Stored data entries:
────────

Lemma foreign_unknown p : map_Forall (fun a r => p < a \/ a + r.1 <= p) (heap s) -> kd !! p = None.
Proof.
  intros Hf. destruct (kd !! p) as [k|] eqn:E; [|done]. exfalso. destruct (g_in _ _ Hg p k E) as (H1 & H2 & Hp).
  apply placed_region in Hp as (a & r & Ha & H3 & H4). destruct (Hf a r Ha); unfold kBlockHeaderSize in *; lia.
Qed.

(** A block that is not a slab block is all of its region. *)
Lemma geo_drop p k : kd !! p = Some k -> k_class k = kLargeClassIndex -> geo (delete p kd) (set_heap (delete (p - kBlockHeaderSize) (heap s)) s).
Proof.
  intros Hp Hk. destruct (g_in _ _ Hg p k Hp) as (_ & _ & [(H & _)|[_ Hh]]); [done|].
  split; cbn; try apply Hg.
  - intros b k' Hb. apply lookup_delete_Some in Hb as [Hne Hb]. destruct (g_in _ _ Hg b k' Hb) as (H1 & H2 & H3). split_and!; try done.
    destruct H3 as [(Hkc & a & size & o & Ha & Ho & H4)|[Hkc Ha]]; [left|right]; (split; [done|]).
    + exists a, size, o. split; [|done]. cbn. rewrite lookup_delete_ne; [done|congruence].
    + cbn. rewrite lookup_delete_ne; [done|]. unfold kBlockHeaderSize. lia.
  - intros b b' k1 k2 H1 H2. apply lookup_delete_Some in H1 as [_ H1], H2 as [_ H2]. by apply (g_sep _ _ Hg).
  - intros a a' r r' H1 H2. apply lookup_delete_Some in H1 as [_ H1], H2 as [_ H2]. by apply (g_heap _ _ Hg).
  - intros a r H1. apply lookup_delete_Some in H1 as [_ H1]. by apply (g_pos _ _ Hg a).
  - intros n base size off Hr Hb. destruct (g_arena _ _ Hg n base size off Hr Hb) as (H1 & H2 & H3 & H4 & H5). split_and!; try done.
    + rewrite lookup_delete_ne; [done|congruence].
    + intros b k' Hb'. apply lookup_delete_Some in Hb' as [_ Hb']. by apply H5.
Qed.

Hypothesis (Hcode : code (thr t s) = []).

(** A deallocation: of a block that a client holds, or of memory of its own. *)
Lemma dealloc_inv n p claim new r s1 : owned_by n p s \/ foreign_header p s ->
  deallocate n p claim Null (if frees p claim s then set_live (delete p (live s)) s else s) = Some (new, r, s1) ->
  forall o, inv (m + 1) (set_thr t (Thread new Null o) s1).
Proof.
  intros Hd E o. set (s0 := set_live (delete p (live s)) s) in *.
  assert (forall x, inv (m + 1) (set_thr t (Thread [] Null o) (note_dealloc_reject n x s))) as Hrefused.
  { intros x. exists own, kd, free. split; [apply (start_step m own kd free t s Hco Hcode []); auto with slab; done|]. apply geo_thr. eapply geo_same; [apply static_note_reject|done]. }
  unfold deallocate in E. apply bind_Some in E as (h & Hh & E).
  assert (headers s !! p = Some h) as Hh' by (rewrite <- Hh; by destruct (frees p claim s)). clear Hh. unfold frees in E. rewrite Hh' in E.
  destruct Hd as [[Hp Hn]|(Hm & Hz & Hr)]; [|rewrite Hh' in Hm; rewrite (proj2 (Z.eqb_neq _ _) Hm) in E; cbn in E; by injection E as <- _ <-].
  destruct (live_header p Hp) as (k & Hk & Hk' & Hno & Ha & Hc). rewrite Hh' in Hk'. injection Hk' as ->. rewrite Hno in Hn. subst n.
  cbn -[claim_fits free_by_header note_dealloc_reject s0] in E.
  assert (forall new' r' s1', free_by_header (k_node k) p (header_of k) Null s0 = Some (new', r', s1') -> inv (m + 1) (set_thr t (Thread new' Null o) s1')) as Hfree.
  { intros new' r' s1' Hf. unfold free_by_header in Hf. cbn -[s0] in Hf. destruct (Z.leb_spec kNumClasses (k_class k)) as [Hl|Hl]; injection Hf as <- <- <-.
    - assert (k_class k = kLargeClassIndex) as Hkl by (destruct Hc as [[(_ & _ & ?) _]|?]; [lia|done]).
      eexists _, _, free. split; [apply (drop_step m own kd free t s Hco Hcode p); try done; by apply same_refl|].
      apply geo_thr. eapply geo_same; [|exact (geo_drop p k Hk Hkl)]. by apply static_refl.
    - destruct Hc as [[Hc Hb]|Hc]; [|unfold kNumClasses, kLargeClassIndex in *; lia].
      eexists _, kd, free. split; [apply (give_up_step m own kd free t s Hco Hcode p); try done|apply geo_thr; apply (geo_same _ s); [by apply static_refl|done]].
      + by apply same_refl.
      + apply Forall_singleton. split; [done|]. unfold of_class. rewrite Hk. destruct k. cbn in *. congruence. }
  destruct claim as [size|]; [destruct (claim_fits _ _); [by eapply Hfree|]|by eapply Hfree]. by injection E as <- _ <-.
Qed.

Lemma alloc_inv n size o : is_Some (allocators s !! n) -> 0 <= size < 2 ^ 64 -> inv (m + 1) (set_thr t (Thread (allocate n size) Null o) s).
Proof.
  intros Hn Hs. pose proof (class_index_spec size Hs) as Hc. cbv zeta in Hc. exists own, kd, free. split; [|by apply geo_thr]. unfold allocate.
  destruct Hc as [[Hl ->]|(Hi & Hf & _)].
  - rewrite Z.eqb_refl. apply (start_step m own kd free t s Hco Hcode); try done; [by apply same_refl|by repeat apply Forall_cons_2|].
    cbn. unfold kMaxClassSize, kBlockHeaderSize in Hl. split_and!; try done; lia.
  - unfold kNumClasses in Hi. rewrite (proj2 (Z.eqb_neq _ _)) by (unfold kLargeClassIndex; lia).
    assert (class_at s n (class_index_for_payload size)) as Ha by (split_and!; [by apply (g_full _ _ Hg)|done|unfold kNumClasses; lia|unfold kNumClasses; lia]).
    apply (start_step m own kd free t s Hco Hcode); try done; [by apply same_refl|by repeat apply Forall_cons_2|].
    cbn. split_and!; try done; lia.
Qed.
End calls.

(** * Runs *)

Section runs.
Context (num_nodes : Z).

Lemma set_max_inv m n i z s : inv m s -> inv (m + 1) (set_max_slabs_for_class n i z s).
Proof.
  intros (own & kd & free & Hco & Hg). unfold set_max_slabs_for_class. destruct (allocators s !! n) as [A|] eqn:EA; [|apply inv_weaken_slab; by exists own, kd, free].
  destruct (kNumClasses <=? i); [apply inv_weaken_slab; by exists own, kd, free|]. exists own, kd, free. split.
  - apply core_calm with s; try done; [apply same_evolves; [apply same_set_allocator|done]|apply same_set_allocator].
  - eapply geo_same; [by eapply static_allocator|done].
Qed.

Lemma step_inv m tm s s' : inv m s -> m + 1 < 2 ^ 32 -> disciplined num_nodes tm s -> step num_nodes tm s = Some s' -> inv (m + 1) s'.
Proof.
  intros Hinv Hm Hd E. destruct tm as [t [c|e]]; cbn in E.
  - unfold begin_call in E. destruct (code (thr t s)) as [|] eqn:Hc; [|done]. destruct (constructed s); [|done]. destruct Hinv as (own & kd & free & Hco & Hg).
    assert (forall n p claim, p = 0 \/ owned_by n p s \/ foreign_header p s ->
      (if p =? 0 then Some s else '(new, _, s') ← deallocate n p claim Null (if frees p claim s then set_live (delete p (live s)) s else s); Some (set_thr t (Thread new Null (out (thr t s))) s')) = Some s' ->
      inv (m + 1) s') as Hfree.
    { intros n p claim Hp H. destruct (Z.eqb_spec p 0) as [_|Hz]; [injection H as <-; apply inv_weaken_slab; by exists own, kd, free|].
      apply bind_Some in H as ([[new r] s1] & H1 & H2). injection H2 as <-. eapply dealloc_inv; [done|done|done|by destruct Hp|done]. }
    assert (forall p, is_Some (live s !! p) -> 0 <= owner_node_of p s < num_nodes -> forall cur, allocator_for_block num_nodes cur p s = owner_node_of p s) as Hnode.
    { intros p Hp Hr cur. unfold allocator_for_block. rewrite (proj2 (Z.leb_le _ _)), (proj2 (Z.ltb_lt _ _)) by lia. done. }
    destruct c; cbn in Hd; try (injection E as <-).
    + destruct Hd as [? ?]. by apply (alloc_inv m t s own kd free).
    + by eapply Hfree.
    + by eapply Hfree.
    + destruct Hd as [? ?]. by apply (alloc_inv m t s own kd free).
    + eapply Hfree; [|done]. destruct Hd as [?|[[Hp Hr]|?]]; [by left| |by right; right]. right. left. split; [done|by rewrite Hnode].
    + eapply Hfree; [|done]. destruct Hd as [?|[[Hp Hr]|?]]; [by left| |by right; right]. right. left. split; [done|by rewrite Hnode].
    + apply set_max_inv. by exists own, kd, free.
    + case_bool_decide as Hp; [|done]. injection E as <-. exists own, kd, free. split; [by apply scribble_step|]. apply (geo_same _ s); [by apply static_refl|done].
    + destruct Hd as [_ Hd]. exists own, kd, free. split; [apply foreign_step; [done|by apply (foreign_unknown s kd Hg)]|]. apply (geo_same _ s); [by apply static_refl|done].
  - cbn in Hd. destruct (code (thr t s)) as [|ins rest] eqn:Hc; [done|]. apply bind_Some in E as ([[new r] s1] & E & H). injection H as <-.
    destruct Hinv as (own & kd & free & Hco & Hg). destruct Hd. by eapply slab_access_inv.
Qed.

────────

- Problem statement -
Lines holding the string "then" must be copied out of the entries above.

- Response to the exercise -
  deallocate n p claim Null (if frees p claim s then set_live (delete p (live s)) s else s) = Some (new, r, s1) ->
      (if p =? 0 then Some s else '(new, _, s') ← deallocate n p claim Null (if frees p claim s then set_live (delete p (live s)) s else s); Some (set_thr t (Thread new Null (out (thr t s))) s')) = Some s' ->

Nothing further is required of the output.